Series M, Episode 11 - Menagerie
- The panel try to do an impression of a moose on the pull. The correct way to do it is when the male moose are rutting they dig a hole, urinate into the hole, pull out the "pissy mud" so it covers their legs and bodies, walk a little bit away from the hole, sit down, and the females find this attractive. Before this however the male moose fight each other with their antlers.
- Tangent: Alan was once staying a cabin in Canada. He woke up in the morning, looked out the window, a moose was standing right outside. Alan claims moose is almost entirely silent.
- XL Tangent: Moose can more each eye independently. Stephen is also able to do this. While in English the plural of "moose" is just "moose", the word actually comes from the Cree language who pluralise it as "moosuch".
- XL: A tiger might help an old deer get home as it would help find the deer's original habitat. The milu was a deer that was native to China, but has been extinct in the wild for 1,200 years because the Chinese thought that their antlers were an aphrodisiac. However, some milu were saved by Europeans, including the 11th Duke of Bedford who put them in a park in Woburn Abbey.

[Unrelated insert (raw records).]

(* ===== verification/SessionAnalyzer.v ===== *)
(** * Sessions of a protocol

    Models [conduit/bgen/src/analyzer/session_analyzer.hpp] and
    [session_analyzer.cpp]: from the frame definitions the sync pattern, the
    place of the length field and the sizes of header and footer; from the
    messages the leaf types with their type ids and automatic fields.  A function
    returns [None] where the code is undefined (a signed overflow, a shift by 64
    or more, a pointer outside the protocol) or does not return within its
    fuel.  Log output is left out. *)

From stdpp Require Import base numbers list gmap strings relations.
From Stdlib Require Import ZArith Lia Ascii.
From S2P Require Import Prelude Bits CoreError Endian BitWriter CharConv AutoExpr ExprParser Ast AstBuilder TypeResolver ProtocolIndex Validation StructCycles WireSizer.

Open Scope Z_scope.

Record ConfigField := mkConfigField {
  cf_key : text; cf_field_name : string; cf_type_ref : string; cf_bits : Z; cf_is_signed : bool
}.

Record LeafTypeInfo := mkLeaf {
  leaf_name : string; type_id : Z;
  leaf_constraints : list (string * string);
  auto_fields : list string; auto_field_bits : list Z;
  timestamp_fields : list string; timestamp_field_bits : list Z;
  leaf_config_fields : list ConfigField;
  send_only : bool; receive_only : bool;
  leaf_annotations : list (string * string)
}.

(** What the loop over the header fills in. *)
Record HeaderInfo := mkHeader {
  id_field_name : string;
  length_field_name : string; frame_length_field_ref : text; frame_length_expr : string;
  frame_length_bit_offset : Z; frame_length_bits : Z; frame_length_signed : bool;
  frame_length_modifier : ArithModifier; frame_length_endian : Endian;
  config_fields : list ConfigField; count_field_name : string;
  sync_pattern : list Z
}.

Definition new_header : HeaderInfo := mkHeader "" "" [] "" 0 0 false no_modifier EndianBig [] "" [].

Record SessionInfo := mkSession {
  session_name : string; leaf_types : list LeafTypeInfo;
  si_header : HeaderInfo; min_frame_header_size : Z;
  si_frame : FrameDef; is_frame_based : bool; si_payload_is_array : bool; si_payload_length_from : option Expr;
  frame_footer_size : Z
}.

(** [char] is signed or not, as the platform has it. *)
Section hash.
Variable char_is_signed : bool.

Definition char_value (c : ascii) : Z := if char_is_signed && (128 <=? code c) then code c - 256 else code c.

Definition fnv1a_step (hash : Z) (c : ascii) : Z := sz (Z.lxor hash (sz (char_value c)) * 1099511628211).

(** [while ( *str )] stops at the end of the name or at a NUL in it. *)
Fixpoint fnv1a_from (hash : Z) (t : text) : Z :=
  match t with
  | [] => hash
  | c :: t => if code c =? 0 then hash else fnv1a_from (fnv1a_step hash c) t
  end.

Definition fnv1a_hash (name : string) : Z := fnv1a_from 14695981039346656037 (txt name).
End hash.

Definition INT_MAX : Z := 2 ^ 31 - 1.

(** [std::max(0, bytes) * 8] in [int]. *)
Definition octets (bytes : Z) : option Z := let v := Z.max 0 bytes * 8 in if v <=? INT_MAX then Some v else None.

Section analyzer.
Variable char_is_signed : bool.
Variable p : Protocol.
Variable idx : TypeIndex.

In 1985 there was a plan to reintroduce milu to China, but there is no record of which part of China they came from. They knew milu liked marsh grounds, but then they decided to find out which animals the milu had an atavistic memory of. They therefore played recording of various animals and the one the milu reacted to was tigers. An area of China was found where there was a large number of tiger fossils, because there are almost no tigers alive in China because the Chinese think tiger penises are an aphrodisiac, and the milu were sent there.
- XL Tangent: Bill worries that if he mention's zebra crossings he would ring the klaxon, but it turns out that he doesn't, so Bill celebrates claiming that he fooled the klaxon.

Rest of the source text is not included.